### Exercise directions
Using the records that appear below, write out exactly the lines from the one with "(** A step of" through the one with "r = false)) \/", keeping both end lines.

[Items listed in a dataset]
Lemma readonly_now : readonly (now : M State Z).
Proof. done. Qed.
Hint Resolve readonly_TenantIDFromContext readonly_now : effects.

Lemma generateAccessToken_readonly t c sc st : readonly (generateAccessToken cfg t c sc st : M State string).
Proof. unfold generateAccessToken. effects. Qed.

Lemma generateAuthorizationCode_readonly : readonly (generateAuthorizationCode : M State string).
Proof. unfold generateAuthorizationCode. effects. Qed.

Lemma buildAuthorizationRedirect_readonly b c x :
  readonly (buildAuthorizationRedirect b c x : M State string).
Proof. unfold buildAuthorizationRedirect. effects. Qed.
Hint Resolve generateAccessToken_readonly generateAuthorizationCode_readonly
  buildAuthorizationRedirect_readonly : effects.

Lemma redeem_check_readonly tenantID req : readonly (redeem_check tenantID req).
Proof.
  unfold redeem_check. effects. intros env s.
  by destruct (on_codes_Get (tr_Code req) env s) as [? ->].
Qed.

(** Only the authorization endpoint and the code grant touch the codes. *)
Lemma keeps_codes_grants (Q : C -> Prop) tenantID req :
  preserves (fun x : State => Q (au_codes x)) (handleClientCredentialsGrant cfg tenantID req) /\
  preserves (fun x : State => Q (au_codes x)) (handleRefreshTokenGrant cfg tenantID req).
Proof.
  unfold handleClientCredentialsGrant, handleRefreshTokenGrant, issueTokens, generateRefreshToken.
  split; effects.
Qed.

Lemma keeps_codes_Introspect (Q : C -> Prop) token :
  preserves (fun x : State => Q (au_codes x)) (Introspect cfg token).
Proof. unfold Introspect, on_signal_store. effects. Qed.

Lemma keeps_codes_Revoke (Q : C -> Prop) token :
  preserves (fun x : State => Q (au_codes x)) (Revoke token).
Proof. unfold Revoke. effects. Qed.

(** The authorization endpoint, in the same two parts: the checks, which end
    with the entry to store, and the effect. *)
Definition authorize_check (ctx : GinCtx) (req : AuthorizeRequest) : M State authorizationCode :=
  tenantID <- TenantIDFromContext ctx;;
  client <- resolveClient cfg tenantID (ar_ClientID req);;
  if decide (cc_TenantID client <> tenantID) then fail ErrInvalidClient
  else if negb (allowsRedirect client (ar_RedirectURI req)) then fail ErrInvalidRedirectURI
  else match validateScopes client (ar_Scope req) with
  | Some err => fail (newInvalidScopeError (error_string err))
  | None =>
      if decide (ar_CodeChallenge req = estr) then fail ErrMissingCodeChallenge
      else
        let method := if decide (ar_CodeChallengeMethod req = estr) then "S256"
                      else ar_CodeChallengeMethod req in
        if decide (method <> "S256") then fail ErrInvalidCodeChallengeMethod
        else
          code <- generateAuthorizationCode;;
          t <- now;;
          ret (mkAuthorizationCode code (ar_ClientID req) (ar_RedirectURI req) (ar_Scope req) tenantID
                 (ar_CodeChallenge req) method (t + 5 * minute)%Z)
  end.

Definition authorize_finish (req : AuthorizeRequest) (e : authorizationCode) : M State string :=
  ignore (on_codes (code_Save e));;
  buildAuthorizationRedirect (ar_RedirectURI req) (ac_Code e) (ar_State req).

Lemma Authorize_split ctx req env s :
  Authorize cfg ctx req env s = bind (authorize_check ctx req) (authorize_finish req) env s.
Proof.
  unfold Authorize, authorize_check, authorize_finish. unfold bind, now, observe, fail, ret.
  destruct (TenantIDFromContext _ _ _) as [[tenant|e|p] t0]; [|done..].
  destruct (resolveClient _ _ _ _ _) as [[client|e|p] t1]; [|done..].
  case_decide; [done|]. destruct (negb _); [done|].
  destruct (validateScopes _ _); [done|]. repeat (case_decide; [done|]).
  by destruct (generateAuthorizationCode _ _) as [[code|e|p] t2].
Qed.

Lemma authorize_check_readonly ctx req : readonly (authorize_check ctx req).
Proof. unfold authorize_check. effects. Qed.

Lemma Authorize_codes ctx req env s r u :
  Authorize cfg ctx req env s = (r, u) ->
  (codes_of u = codes_of s \/ exists e, codes_of u = <[ac_Code e := e]> (codes_of s)) /\
  keeps_refresh s u /\ keeps_rest s u.
Proof.
  rewrite Authorize_split. intros [(e & t & E1 & E2)|(r' & E1 & _)]%bind_inv.
  - apply (readonly_run _ _ _ _ _ (authorize_check_readonly ctx req)) in E1 as Ht.
    unfold authorize_finish in E2.
    destruct (on_codes_Save e env t) as (v & Ev & Hc & Hr & Hk).
    rewrite (bind_Ok _ _ _ _ _ _ (ignore_run _ _ _ _ _ Ev)) in E2.
    apply (readonly_run _ _ _ _ _ (buildAuthorizationRedirect_readonly _ _ _)) in E2 as Hu.
    unfold keeps_refresh, keeps_rest, codes_of, refresh_of in *. rewrite Hu, <-Ht.
    split_and!; [|exact Hr|apply Hk..]. right. eauto.
  - apply (readonly_run _ _ _ _ _ (authorize_check_readonly ctx req)) in E1.
    unfold keeps_refresh, keeps_rest, codes_of, refresh_of. rewrite E1. auto.
Qed.

(** *** Single use *)

Lemma code_grant_codes tenantID req env s r u :
  handleAuthorizationCodeGrant cfg tenantID req env s = (r, u) ->
  (codes_of u = codes_of s /\ is_ok r = false) \/
  (is_Some (codes_of s !! tr_Code req) /\ codes_of u = delete (tr_Code req) (codes_of s)).
Proof.
  rewrite code_grant_split. intros [(code & t & E1 & E2)|(r' & E1 & _ & Hr)]%bind_inv.
  - right. apply redeem_check_iff in E1 as Hd.
    assert (st t = st s) as Hst by (destruct Hd as [_ _ (? & ? & _ & _ & ? & _ & -> & _)]; done).
    split; [by rewrite (rd_code _ _ _ _ _ _ Hd)|]. unfold redeem_finish in E2.
    destruct (on_codes_Delete (tr_Code req) env t) as (v & Ev & Hc & _).
    rewrite (bind_Ok _ _ _ _ _ _ (ignore_run _ _ _ _ _ Ev)) in E2.
    assert (codes_of u = codes_of v) as ->.
    { eapply (preserves_run (fun x : State => code_view (au_codes x) = codes_of v)); [|exact E2|done].
      unfold issueTokens, generateRefreshToken. effects. }
    unfold codes_of in *. by rewrite Hc, Hst.
  - left. apply (readonly_run _ _ _ _ _ (redeem_check_readonly tenantID req)) in E1.
    unfold codes_of. by rewrite E1.
Qed.

Lemma keeps_codes_run {A} (m : M State A) env s r u :
  (forall Q : C -> Prop, preserves (fun x : State => Q (au_codes x)) m) ->
  m env s = (r, u) -> codes_of u = codes_of s.
Proof.
  intros Hm E.
  apply (preserves_run _ _ _ _ _ _ (Hm (fun x => code_view x = codes_of s)) E eq_refl).
Qed.

(** The requests the service answers. *)
Inductive op : Type :=
| OpAuthorize (ctx : GinCtx) (req : AuthorizeRequest)
| OpToken (ctx : GinCtx) (req : TokenRequest)
| OpIntrospect (token : string)
| OpRevoke (token : string).

(** A step of the service, with whether it answered tokens. *)
Definition step env (o : op) s : bool * St State :=
  match o with
  | OpAuthorize ctx req => let '(_, u) := Authorize cfg ctx req env s in (false, u)
  | OpToken ctx req => let '(r, u) := Token cfg ctx req env s in (is_ok r, u)
  | OpIntrospect token => let '(_, u) := Introspect cfg token env s in (false, u)
  | OpRevoke token => let '(_, u) := Revoke token env s in (false, u)
  end.

Definition redeems (c : string) (o : op) (ok : bool) : nat :=
  match o with
  | OpToken _ req =>
      if decide (tr_GrantType req = "authorization_code" /\ tr_Code req = c) then Nat.b2n ok else 0
  | _ => 0
  end.

(** Runs of the service in which the code [c] was issued [i] times (an
    authorization stored an entry under it) and redeemed [r] times. *)
Inductive run (c : string) env : St State -> St State -> nat -> nat -> Prop :=
| run_nil s : run c env s s 0 0
| run_step s0 s o ok u i r :
    run c env s0 s i r -> step env o s = (ok, u) ->
    run c env s0 u
      (i + if decide (codes_of u !! c = codes_of s !! c) then 0
           else match o with OpAuthorize _ _ => 1 | _ => 0 end)
      (r + redeems c o ok).

Lemma run_step_eq c env s0 s o ok u i r i' r' :
  run c env s0 s i r -> step env o s = (ok, u) ->
  i' = i + (if decide (codes_of u !! c = codes_of s !! c) then 0
            else match o with OpAuthorize _ _ => 1 | _ => 0 end) ->
  r' = r + redeems c o ok -> run c env s0 u i' r'.
Proof. intros Hr Hs -> ->. by apply run_step. Qed.

Definition stored (c : string) s : nat := if decide (is_Some (codes_of s !! c)) then 1 else 0.

Lemma Token_codes ctx req env s r u :
  Token cfg ctx req env s = (r, u) ->
  (codes_of u = codes_of s /\
     (tr_GrantType req = "authorization_code" -> is_ok r = false)) \/
  (tr_GrantType req = "authorization_code" /\ is_Some (codes_of s !! tr_Code req) /\
     codes_of u = delete (tr_Code req) (codes_of s)).
Proof.
  unfold Token. intros [(t & s' & E1 & E2)|(r' & E1 & _ & Hr)]%bind_inv.
  - apply (readonly_run _ _ _ _ _ (readonly_TenantIDFromContext ctx)) in E1.
    assert (codes_of s' = codes_of s) as Hs by (unfold codes_of; by rewrite E1). rewrite <-Hs.
    destruct (decide (tr_GrantType req = "authorization_code")) as [Hg|Hg].
    + apply code_grant_codes in E2 as [[? ?]|[? ?]]; auto.
    + left. split; [|done]. revert E2.
      repeat case_decide; [apply keeps_codes_run; intros Q; apply (keeps_codes_grants Q)..|].
      by intros [= _ ->].
  - left. apply (readonly_run _ _ _ _ _ (readonly_TenantIDFromContext ctx)) in E1.
    unfold codes_of. by rewrite E1.
Qed.

(** Property C2. However authorizations, token requests, introspections and
    revocations follow each other, a code is redeemed for tokens no more often
    than it was issued: once it has been used, it is gone. *)
Theorem code_single_use c env s0 s i r :
  run c env s0 s i r -> r + stored c s <= i + stored c s0.
Proof.
  induction 1 as [|s0 s o ok u i r Hrun IH Hstep]; [lia|].
  enough (redeems c o ok + stored c u <= stored c s +
    if decide (codes_of u !! c = codes_of s !! c) then 0
    else match o with OpAuthorize _ _ => 1 | _ => 0 end) by lia.
  clear IH Hrun. unfold stored, redeems. destruct o as [ctx req|ctx req|token|token]; simpl in Hstep.
  - repeat case_decide; simpl; try lia; congruence.
  - destruct (Token cfg ctx req env s) as [res t] eqn:E. injection Hstep as <- <-.
    apply Token_codes in E as [[-> Hok]|(Hg & Hs & Hd)].
    + rewrite (decide_True (P := codes_of s !! c = codes_of s !! c)) by done.
      destruct (decide (tr_GrantType req = _ /\ _)) as [[Hg _]|_]; [rewrite (Hok Hg)|];
        simpl; case_decide; lia.
    + rewrite Hd. destruct (decide (tr_Code req = c)) as [<-|Hne].
      * rewrite lookup_delete_eq, (decide_True (P := is_Some (codes_of s !! _))) by done.
        rewrite (decide_False (P := is_Some None)) by (by intros []).
        destruct (is_ok res); simpl; repeat case_decide; lia.
      * rewrite lookup_delete_ne by done. repeat case_decide; try tauto; lia.
  - destruct (Introspect cfg token env s) as [res t] eqn:E. injection Hstep as _ <-.
    apply keeps_codes_run in E as ->; [|intros; apply keeps_codes_Introspect]. repeat case_decide; lia.
  - destruct (Revoke token env s) as [res t] eqn:E. injection Hstep as _ <-.
    apply keeps_codes_run in E as ->; [|intros; apply keeps_codes_Revoke]. repeat case_decide; lia.
Qed.

(** *** Two redemptions at once

    Requests run concurrently, and nothing makes the checks and the deletion
    one step. *)

Lemma redeem_finish_run tenantID req code env s :
  can_sign ->
  rand_ok env ->
  exists resp u v, redeem_finish tenantID req code env s = (Ok resp, u) /\
    codes_of v = delete (tr_Code req) (codes_of s) /\
    issued tenantID (tr_ClientID req) (ac_Scope code) "user" env v resp u.
Proof.
  intros Hsign Hrand. unfold redeem_finish.
  destruct (on_codes_Delete (tr_Code req) env s) as (v & Ev & Hc & _).
  destruct (Hsign tenantID (tr_ClientID req) (ac_Scope code) "user"
    (clock env (tick v)) (clock env (S (tick v)))) as [access Ha].
  destruct (Hrand (S (S (tick v))) 32) as (b & Hb & _).
  destruct (issueTokens_run _ _ _ _ _ _ _ _ Ha Hb) as (resp & u & E & Hi).
  exists resp, u, v. by rewrite (bind_Ok _ _ _ _ _ _ (ignore_run _ _ _ _ _ Ev)).
Qed.

(** Two requests that both pass the checks on one code before
    either deletes it both receive tokens with that code's scope, as long as
    signing and the entropy source work: the lookup and the deletion of a code
    are not one step. *)
Theorem code_redeemed_twice tenantID req1 req2 env s code1 s1 code2 s2 :
  can_sign ->
  rand_ok env ->
  tr_Code req1 = tr_Code req2 ->
  redeem_check tenantID req1 env s = (Ok code1, s1) ->
  redeem_check tenantID req2 env s1 = (Ok code2, s2) ->
  code1 = code2 /\ codes_of s !! tr_Code req1 = Some code1 /\
  exists resp1 s3 resp2 s4,
    redeem_finish tenantID req1 code1 env s2 = (Ok resp1, s3) /\
    redeem_finish tenantID req2 code2 env s3 = (Ok resp2, s4) /\
    ts_Scope resp1 = ac_Scope code1 /\ ts_Scope resp2 = ac_Scope code1.
Proof.
  intros Hsign Hrand Hcode E1 E2.
  pose proof (readonly_run _ _ _ _ _ (redeem_check_readonly _ _) E1) as H1.
  apply redeem_check_iff, rd_code in E1, E2. unfold codes_of in E2. rewrite H1, <-Hcode in E2.
  assert (code1 = code2) as <- by (unfold codes_of in E1; congruence).
  destruct (redeem_finish_run tenantID req1 code1 env s2 Hsign Hrand) as (r1 & s3 & v3 & F1 & _ & [_ _ Hs1 _ _ _]).
  destruct (redeem_finish_run tenantID req2 code1 env s3 Hsign Hrand) as (r2 & s4 & v4 & F2 & _ & [_ _ Hs2 _ _ _]).
  split_and!; [done|done|]. by exists r1, s3, r2, s4.
Qed.

(** *** Refresh tokens *)

Lemma refresh_grant_revoked tenantID req env s resp u :
  handleRefreshTokenGrant cfg tenantID req env s = (Ok resp, u) ->
  ~ is_revoked s (tr_RefreshToken req).
Proof.
  unfold handleRefreshTokenGrant. intros H. case_decide; [by minv|].
  apply bind_Ok_inv in H as (b & t & Eb & H). apply on_revoked_IsRevoked in Eb as [Hb _].
  rewrite <-Hb. intros ->. by minv.
Qed.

### Task output
(** A step of the service, with whether it answered tokens. *)
Definition step env (o : op) s : bool * St State :=
  match o with
  | OpAuthorize ctx req => let '(_, u) := Authorize cfg ctx req env s in (false, u)
  | OpToken ctx req => let '(r, u) := Token cfg ctx req env s in (is_ok r, u)
  | OpIntrospect token => let '(_, u) := Introspect cfg token env s in (false, u)
  | OpRevoke token => let '(_, u) := Revoke token env s in (false, u)
  end.

Definition redeems (c : string) (o : op) (ok : bool) : nat :=
  match o with
  | OpToken _ req =>
      if decide (tr_GrantType req = "authorization_code" /\ tr_Code req = c) then Nat.b2n ok else 0
  | _ => 0
  end.

(** Runs of the service in which the code [c] was issued [i] times (an
    authorization stored an entry under it) and redeemed [r] times. *)
Inductive run (c : string) env : St State -> St State -> nat -> nat -> Prop :=
| run_nil s : run c env s s 0 0
| run_step s0 s o ok u i r :
    run c env s0 s i r -> step env o s = (ok, u) ->
    run c env s0 u
      (i + if decide (codes_of u !! c = codes_of s !! c) then 0
           else match o with OpAuthorize _ _ => 1 | _ => 0 end)
      (r + redeems c o ok).

Lemma run_step_eq c env s0 s o ok u i r i' r' :
  run c env s0 s i r -> step env o s = (ok, u) ->
  i' = i + (if decide (codes_of u !! c = codes_of s !! c) then 0
            else match o with OpAuthorize _ _ => 1 | _ => 0 end) ->
  r' = r + redeems c o ok -> run c env s0 u i' r'.
Proof. intros Hr Hs -> ->. by apply run_step. Qed.

Definition stored (c : string) s : nat := if decide (is_Some (codes_of s !! c)) then 1 else 0.

Lemma Token_codes ctx req env s r u :
  Token cfg ctx req env s = (r, u) ->
  (codes_of u = codes_of s /\
     (tr_GrantType req = "authorization_code" -> is_ok r = false)) \/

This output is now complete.